> **Task item**: Wherever the string "Hset" appears in a line of the listing below, report that line.

> **Entries shown**:
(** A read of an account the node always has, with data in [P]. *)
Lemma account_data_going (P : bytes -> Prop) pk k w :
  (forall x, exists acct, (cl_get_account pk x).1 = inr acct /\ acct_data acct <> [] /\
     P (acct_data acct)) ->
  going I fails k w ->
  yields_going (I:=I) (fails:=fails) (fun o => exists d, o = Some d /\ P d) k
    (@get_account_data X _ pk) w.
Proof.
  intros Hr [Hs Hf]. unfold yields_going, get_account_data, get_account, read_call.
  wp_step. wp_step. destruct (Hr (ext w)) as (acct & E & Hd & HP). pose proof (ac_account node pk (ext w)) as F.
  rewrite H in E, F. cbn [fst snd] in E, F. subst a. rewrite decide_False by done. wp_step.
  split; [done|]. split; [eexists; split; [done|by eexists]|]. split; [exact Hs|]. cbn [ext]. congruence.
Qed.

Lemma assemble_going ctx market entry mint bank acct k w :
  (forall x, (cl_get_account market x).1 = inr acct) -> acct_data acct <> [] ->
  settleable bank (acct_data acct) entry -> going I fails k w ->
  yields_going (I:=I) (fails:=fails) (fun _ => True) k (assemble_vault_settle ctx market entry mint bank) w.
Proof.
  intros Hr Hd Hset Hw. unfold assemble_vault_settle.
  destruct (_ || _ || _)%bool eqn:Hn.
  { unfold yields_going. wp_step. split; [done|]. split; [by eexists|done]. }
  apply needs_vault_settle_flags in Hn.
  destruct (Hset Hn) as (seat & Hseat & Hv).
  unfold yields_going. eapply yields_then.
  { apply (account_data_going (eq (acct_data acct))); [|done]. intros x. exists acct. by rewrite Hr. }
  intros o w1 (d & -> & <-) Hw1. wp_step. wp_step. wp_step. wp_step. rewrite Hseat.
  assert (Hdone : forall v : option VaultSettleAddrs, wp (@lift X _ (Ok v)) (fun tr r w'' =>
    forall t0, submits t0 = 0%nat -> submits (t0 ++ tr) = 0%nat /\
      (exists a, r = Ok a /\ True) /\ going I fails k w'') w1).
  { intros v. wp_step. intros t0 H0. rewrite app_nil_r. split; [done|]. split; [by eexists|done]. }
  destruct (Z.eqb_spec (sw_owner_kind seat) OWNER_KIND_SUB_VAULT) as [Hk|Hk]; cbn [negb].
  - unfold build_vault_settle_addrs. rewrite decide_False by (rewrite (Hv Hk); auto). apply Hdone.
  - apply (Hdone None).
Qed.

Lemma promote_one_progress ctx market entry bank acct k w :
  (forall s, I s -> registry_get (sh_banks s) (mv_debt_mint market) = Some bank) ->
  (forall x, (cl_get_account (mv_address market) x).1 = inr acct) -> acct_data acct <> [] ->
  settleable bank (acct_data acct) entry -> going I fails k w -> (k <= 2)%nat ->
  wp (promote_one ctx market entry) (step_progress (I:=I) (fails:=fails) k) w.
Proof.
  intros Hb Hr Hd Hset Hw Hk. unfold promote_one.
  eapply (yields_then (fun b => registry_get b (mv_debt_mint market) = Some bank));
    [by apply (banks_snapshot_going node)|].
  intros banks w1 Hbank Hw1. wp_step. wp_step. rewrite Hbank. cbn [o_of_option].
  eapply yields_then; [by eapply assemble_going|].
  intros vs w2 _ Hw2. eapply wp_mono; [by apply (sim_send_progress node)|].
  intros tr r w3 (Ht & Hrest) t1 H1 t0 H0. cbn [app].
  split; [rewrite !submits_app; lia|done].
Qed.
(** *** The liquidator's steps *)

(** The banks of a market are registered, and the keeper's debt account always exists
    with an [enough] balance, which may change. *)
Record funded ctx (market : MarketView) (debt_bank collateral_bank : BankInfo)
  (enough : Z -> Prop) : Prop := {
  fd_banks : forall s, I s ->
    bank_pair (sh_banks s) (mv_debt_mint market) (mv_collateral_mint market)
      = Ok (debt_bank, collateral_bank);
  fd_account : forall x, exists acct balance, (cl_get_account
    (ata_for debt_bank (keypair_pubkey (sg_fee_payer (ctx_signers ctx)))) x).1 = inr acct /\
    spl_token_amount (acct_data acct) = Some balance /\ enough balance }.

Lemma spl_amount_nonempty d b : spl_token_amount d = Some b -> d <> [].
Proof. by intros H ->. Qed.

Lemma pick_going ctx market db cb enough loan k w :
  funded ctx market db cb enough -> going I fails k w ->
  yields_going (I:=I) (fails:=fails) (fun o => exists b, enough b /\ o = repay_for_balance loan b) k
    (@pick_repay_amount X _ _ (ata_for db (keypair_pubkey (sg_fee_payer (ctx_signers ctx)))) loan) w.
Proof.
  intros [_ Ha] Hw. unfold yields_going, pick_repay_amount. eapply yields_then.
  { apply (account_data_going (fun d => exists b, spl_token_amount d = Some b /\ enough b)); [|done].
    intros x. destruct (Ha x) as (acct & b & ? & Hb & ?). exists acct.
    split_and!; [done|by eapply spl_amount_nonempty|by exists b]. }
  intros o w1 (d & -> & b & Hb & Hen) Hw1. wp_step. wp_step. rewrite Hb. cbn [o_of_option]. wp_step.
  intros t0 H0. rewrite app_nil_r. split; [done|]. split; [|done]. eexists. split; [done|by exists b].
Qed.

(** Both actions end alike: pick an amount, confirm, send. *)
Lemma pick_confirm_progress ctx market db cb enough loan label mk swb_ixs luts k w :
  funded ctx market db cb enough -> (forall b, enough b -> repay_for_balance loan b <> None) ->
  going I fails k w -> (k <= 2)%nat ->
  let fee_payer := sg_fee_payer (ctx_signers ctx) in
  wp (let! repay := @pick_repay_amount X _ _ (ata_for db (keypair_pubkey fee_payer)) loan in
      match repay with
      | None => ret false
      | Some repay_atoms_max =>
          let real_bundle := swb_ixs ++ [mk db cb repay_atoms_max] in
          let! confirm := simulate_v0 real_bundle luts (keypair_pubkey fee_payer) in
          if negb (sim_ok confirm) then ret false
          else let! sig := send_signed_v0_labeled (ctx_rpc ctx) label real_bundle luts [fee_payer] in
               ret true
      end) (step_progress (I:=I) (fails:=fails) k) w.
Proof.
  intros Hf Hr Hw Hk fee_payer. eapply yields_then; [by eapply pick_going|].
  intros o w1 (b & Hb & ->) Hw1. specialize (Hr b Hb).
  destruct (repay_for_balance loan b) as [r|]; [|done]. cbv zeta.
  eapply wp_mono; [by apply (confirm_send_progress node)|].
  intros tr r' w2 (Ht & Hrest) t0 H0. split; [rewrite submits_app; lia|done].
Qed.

> **Result below**:
  intros Hr Hd Hset Hw. unfold assemble_vault_settle.
  destruct (Hset Hn) as (seat & Hseat & Hv).
  intros Hb Hr Hd Hset Hw Hk. unfold promote_one.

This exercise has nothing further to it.